■ **EXERCISE REQUIREMENTS**: Everything from the first line of the records to the line containing "Definition kept w", inclusive, is to be extracted exactly, and nothing more.

■ **RECORDS PROVIDED**:
Definition world_ok w : Prop := exists pgs prep,
  alloc_ok (wAl w) (wMem w) pgs prep (wFlight w) /\ Permutation (class_base <$> prep) (wPrep w) /\
  Permutation (allocs (gAllocatorLargeRecords (wAl w)) pgs) (wHeld w) /\ busy pgs.

(** What stays in the same hands from [w] to [w']. *)
Definition kept w w' (a : Z) : Prop :=
  (a mod 8 = 0 /\ exists q, q ∈ wHeld w /\ q ∈ wHeld w' /\ q.1 <= a < q.1 + q.2) \/
  (a mod 8 = 0 /\ exists b, b ∈ wFlight w /\ b ∈ wFlight w' /\ in_block b a).

Lemma kept_old rs pgs al m wp fl hd w' a : Permutation (allocs rs pgs) hd -> kept (mkWorld al m wp fl hd) w' a ->
  kept_word rs pgs fl a.
Proof.
  cbn [kept wHeld wFlight]. intros Hp [(Ha & q & Hq & _ & Hin)|(Ha & b & Hb & _ & Hin)]; [left | right]; (split; [done|]).
  - exists q. by rewrite Hp.
  - by exists b.
Qed.

Lemma kept_new rs pgs al m wp fl hd w' a : Permutation (allocs rs pgs) (wHeld w') -> kept (mkWorld al m wp fl hd) w' a ->
  kept_word rs pgs fl a.
Proof.
  cbn [kept wHeld wFlight]. intros Hp [(Ha & q & _ & Hq & Hin)|(Ha & b & Hb & _ & Hin)]; [left | right]; (split; [done|]).
  - exists q. by rewrite Hp.
  - by exists b.
Qed.

(** The allocations are different ones. *)
Lemma allocs_nodup al m pgs prep flight : alloc_ok al m pgs prep flight -> NoDup (allocs (gAllocatorLargeRecords al) pgs).
Proof.
  intros (_ & L & _). pose proof (ly_heap _ _ _ _ _ _ L) as Hm. pose proof (ly_nodup _ _ _ _ _ _ L) as Hn.
  unfold owned in Hn. apply NoDup_app in Hn as (Hp & Hx & Hr). apply NoDup_app in Hr as (Hr & _).
  unfold allocs. apply NoDup_app. split_and!.
  - apply NoDup_bind.
    + intros p q y Gp Gq G1 G2. unfold page_allocs in G1, G2.
      apply list_elem_of_fmap in G1 as ([x1 r1] & E1 & G1), G2 as ([x2 r2] & E2 & G2). subst y. injection E2 as E2 Er. cbn in *.
      assert (Hp' : p ∈ pgs ++ prep) by (apply elem_of_app; by left). assert (Hq' : q ∈ pgs ++ prep) by (apply elem_of_app; by left).
      destruct (used_place _ _ _ _ _ _ L p x1 r1 Hp' G1) as (_ & ? & ? & B1 & B2 & _).
      destruct (used_place _ _ _ _ _ _ L q x2 r2 Hq' G2) as (_ & ? & ? & B3 & B4 & _).
      apply (page_unique _ _ _ _ _ _ L); [done | done|].
      assert (page_block p = page_block q) as E; [|by injection E].
      apply (owned_apart _ _ _ _ _ _ L _ _ x1); [by apply page_owned | by apply page_owned | |];
        unfold in_block, page_block, PAGE_4KB in *; cbn [fst snd]; lia.
    + intros p Gp. unfold page_allocs. apply NoDup_fmap_2_strong.
      * intros [x1 r1] [x2 r2] _ _ E. cbn in E. injection E as E1 E2. f_equal; lia.
      * assert (Hp' : p ∈ pgs ++ prep) by (apply elem_of_app; by left).
        pose proof (page_slots_nodup m p (ly_pages _ _ _ _ _ _ L p Hp')) as Hs. apply NoDup_app in Hs as (_ & _ & Hs).
        by eapply NoDup_fmap_1.
    + rewrite fmap_app in Hp. apply NoDup_app in Hp as (Hp & _). by eapply NoDup_fmap_1.
  - intros y G1 G2. apply list_elem_of_bind in G1 as (p & G1 & Gp). unfold page_allocs in G1.
    apply list_elem_of_fmap in G1 as ([x1 r1] & E1 & G1), G2 as (r & E2 & G2). subst y. injection E2 as E2 Er. cbn in *.
    assert (Hp' : p ∈ pgs ++ prep) by (apply elem_of_app; by left).
    destruct (used_place _ _ _ _ _ _ L p x1 r1 Hp' G1) as (_ & ? & ? & B1 & B2 & _).
    destruct (large_bounds _ _ _ _ _ _ L r G2) as (? & ? & B3 & _).
    destruct (page_base_facts m p Hm (ly_pages _ _ _ _ _ _ L p Hp')) as (_ & Hpb & _). unfold PAGE_4KB in *. div_lia.
  - eapply NoDup_fmap_1 in Hr as Hr'. apply NoDup_fmap_2_strong; [|done]. intros r r' G1 G2 E.
    assert (E' : large_block r = large_block r').
    { injection E as E1 E2. destruct (ly_large _ _ _ _ _ _ L r G1) as (F1 & _ & F2).
      destruct (ly_large _ _ _ _ _ _ L r' G2) as (F3 & _ & F4). unfold large_block. congruence. }
    apply list_elem_of_lookup in G1 as [i G1], G2 as [j G2].
    assert (i = j) as ->; [|congruence]. apply (NoDup_lookup _ _ _ (large_block r) Hr); rewrite list_lookup_fmap.
    + by rewrite G1.
    + rewrite G2. simpl. by rewrite E'.
Qed.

■ **COMPLETED TASK**:
Definition world_ok w : Prop := exists pgs prep,
  alloc_ok (wAl w) (wMem w) pgs prep (wFlight w) /\ Permutation (class_base <$> prep) (wPrep w) /\
  Permutation (allocs (gAllocatorLargeRecords (wAl w)) pgs) (wHeld w) /\ busy pgs.

(** What stays in the same hands from [w] to [w']. *)
Definition kept w w' (a : Z) : Prop :=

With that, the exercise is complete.